> **DATA FOR THIS EXERCISE**:
___

(** What [send] does: it forms the packet, and hands it over or drops it. *)
Lemma send_forms h vc m r b m' :
  send h vc m r = Ret (b, m') ->
  exists p, formed h m r = Ret (p, m_pools m') /\
    if b then handed_over vc m m' p else m_links m' = m_links m /\ m_ctrls m' = m_ctrls m.
Proof.
  unfold send, formed. intros H. apply bind_ret_inv in H as (r' & -> & H). cbn [mbind outcome_bind]. destruct (is_pim_inst r').
  - unfold send_pim in H. cbv zeta in H. cbv zeta. set (r2 := if ideal_memnet r' && _ then _ else _) in *.
    apply bind_ret_inv in H as ([p ps] & Hf & H). rewrite Hf. exists p. destruct (_ || _).
    + apply bind_ret_inv in H as (c & Hc & H). apply bind_ret_inv in H as ([ok c'] & Hr & H). apply at_ret_iff in Hc as [_ Hc].
      destruct ok; injection H as <- <-; (split; [done|]); [|done]. eapply ho_ctrl; [exact Hc|done|done|by left].
    + apply bind_ret_inv in H as (c & Hc & H). apply bind_ret_inv in H as ([ok c'] & Hr & H). apply at_ret_iff in Hc as [_ Hc].
      destruct ok; injection H as <- <-; (split; [done|]); [|done]. eapply ho_ctrl; [exact Hc|done|done|by right].
  - unfold send_cpu in H. apply bind_ret_inv in H as ([p ps] & Hf & H). rewrite Hf. exists p.
    apply bind_ret_inv in H as (tag & Ht & H). destruct (tag =? -1); [by injection H as <- <-|].
    apply bind_ret_inv in H as (slid & Hs & H). apply bind_ret_inv in H as ([ok ls] & Hh & H).
    unfold host_send in Hh. apply bind_ret_inv in Hh as (l & Hl & Hh). cbn [m_links with_pools] in *.
    destruct ok; injection H as <- <-; (split; [done|]); [|done]. destruct (_ <=? _); [|done]. injection Hh as <-.
    unfold get_link in Hl. destruct (lk (m_links m) !! slid) as [l'|] eqn:El; [|done]. injection Hl as ->. by eapply ho_link.
Qed.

___

> **THE PROBLEM**: The lines you return should be those above that contain the word "done", every one of them.

> **FINISHED EXERCISE**:
      destruct ok; injection H as <- <-; (split; [done|]); [|done]. eapply ho_ctrl; [exact Hc|done|done|by left].
      destruct ok; injection H as <- <-; (split; [done|]); [|done]. eapply ho_ctrl; [exact Hc|done|done|by right].
    destruct ok; injection H as <- <-; (split; [done|]); [|done]. destruct (_ <=? _); [|done]. injection Hh as <-.
    unfold get_link in Hl. destruct (lk (m_links m) !! slid) as [l'|] eqn:El; [|done]. injection Hl as ->. by eapply ho_link.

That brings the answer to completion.